*Supplied data*
(* ===================================================================== *)
(** ** [datetime.strptime(_, '%d-%m-%y')] and [strftime('%Y-%m-%d')] *)
(* ===================================================================== *)

Module Datetime.
Import Re.

(** 'd': (?P<d>3[0-1]|[1-2]\d|0[1-9]|[1-9]| [1-9]) *)
Definition re_d : regex :=
  Grp "d"
    (Alt (Cat (Chr "3") (Rng "0" "1"))
    (Alt (Cat (Rng "1" "2") Dec)
    (Alt (Cat (Chr "0") (Rng "1" "9"))
    (Alt (Rng "1" "9")
         (Cat (Chr " ") (Rng "1" "9")))))).

(** 'm': (?P<m>1[0-2]|0[1-9]|[1-9]) *)
Definition re_m : regex :=
  Grp "m"
    (Alt (Cat (Chr "1") (Rng "0" "2"))
    (Alt (Cat (Chr "0") (Rng "1" "9"))
         (Rng "1" "9"))).

(** 'y': (?P<y>\d\d) *)
Definition re_y : regex := Grp "y" (Cat Dec Dec).

(** The pattern of the format '%d-%m-%y'. *)
Definition format_regex : regex :=
  Cat re_d (Cat (Chr "-") (Cat re_m (Cat (Chr "-") re_y))).

Definition date_format : string := "%d-%m-%y".

(** The value of a decimal digit. *)
Definition digit_value (c : ascii) : Z := Z.of_N (N_of_ascii c) - 48.

Fixpoint digits_value (acc : Z) (s : string) : option Z :=
  match s with
  | EmptyString => Some acc
  | String c rest =>
      if is_decimal c then digits_value (10 * acc + digit_value c) rest
      else None
  end.

Fixpoint lstrip (s : string) : string :=
  match s with
  | String " " rest => lstrip rest
  | _ => s
  end.

(** [int(text)] on the texts a group of [format_regex] can hold: blanks,
    then a non-empty run of digits.  Anything else is reported as an
    invalid literal. *)
Definition py_int (text : string) : exn + Z :=
  match lstrip text with
  | EmptyString => inl (ValueError_invalid_literal text)
  | t => match digits_value 0 t with
         | Some n => inr n
         | None => inl (ValueError_invalid_literal text)
         end
  end.

(** The date fields of a [datetime]; the time of day, which '%d-%m-%y'
    leaves at midnight and '%Y-%m-%d' does not print, is left out. *)
Record datetime : Type := Datetime { year : Z; month : Z; day : Z }.

(** [datetime._is_leap] *)
Definition is_leap (y : Z) : bool :=
  (y mod 4 =? 0) && (negb (y mod 100 =? 0) || (y mod 400 =? 0)).

(** [datetime._DAYS_IN_MONTH] and [datetime._days_in_month] *)
Definition days_in_month (y m : Z) : Z :=
  if (m =? 2) && is_leap y then 29
  else match m with
       | 1 => 31 | 2 => 28 | 3 => 31 | 4 => 30 | 5 => 31 | 6 => 30
       | 7 => 31 | 8 => 31 | 9 => 30 | 10 => 31 | 11 => 30 | 12 => 31
       | _ => 0
       end.

(** [datetime_date(year, month, day)]: the constructor checks its fields. *)
Definition check_date_fields (y m d : Z) : exn + datetime :=
  if negb ((1 <=? y) && (y <=? 9999)) then
    inl (ValueError_date "year must be in 1..9999")
  else if negb ((1 <=? m) && (m <=? 12)) then
    inl (ValueError_date "month must be in 1..12")
  else if negb ((1 <=? d) && (d <=? days_in_month y m)) then
    inl (ValueError_date "day is out of range for month")
  else inr (Datetime y m d).

(** The two-digit year of '%y': values 69..99 are 1969..1999 and values
    0..68 are 2000..2068. *)
Definition century (y : Z) : Z :=
  if y <=? 68 then y + 2000 else y + 1900.

Definition bind_exn {A B : Type} (x : exn + A) (f : A -> exn + B) : exn + B :=
  match x with
  | inl e => inl e
  | inr a => f a
  end.

(** The text of a group that took part in the match. *)
Definition found_group (name : string) (f : found) : exn + string :=
  match group name (groupdict f) with
  | Some t => inr t
  | None => inl (KeyError name)
  end.

(** [_strptime._strptime(data_string, '%d-%m-%y')] followed by the
    construction of the [datetime]. *)
Definition strptime_str (data_string : string) : exn + datetime :=
  match re_match format_regex data_string with
  | None => inl (ValueError_no_match data_string date_format)
  | Some f =>
      if negb (String.eqb (remainder f) "") then
        inl (ValueError_unconverted (remainder f))
      else
        bind_exn (found_group "d" f) (fun td =>
        bind_exn (py_int td) (fun d =>
        bind_exn (found_group "m" f) (fun tm =>
        bind_exn (py_int tm) (fun m =>
        bind_exn (found_group "y" f) (fun ty =>
        bind_exn (py_int ty) (fun y =>
        check_date_fields (century y) m d))))))
  end.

*Work item*
The answer is every line in the data where the word "None" appears.

*Reply to the task*
      else None
         | None => inl (ValueError_invalid_literal text)
  | None => inl (KeyError name)
  | None => inl (ValueError_no_match data_string date_format)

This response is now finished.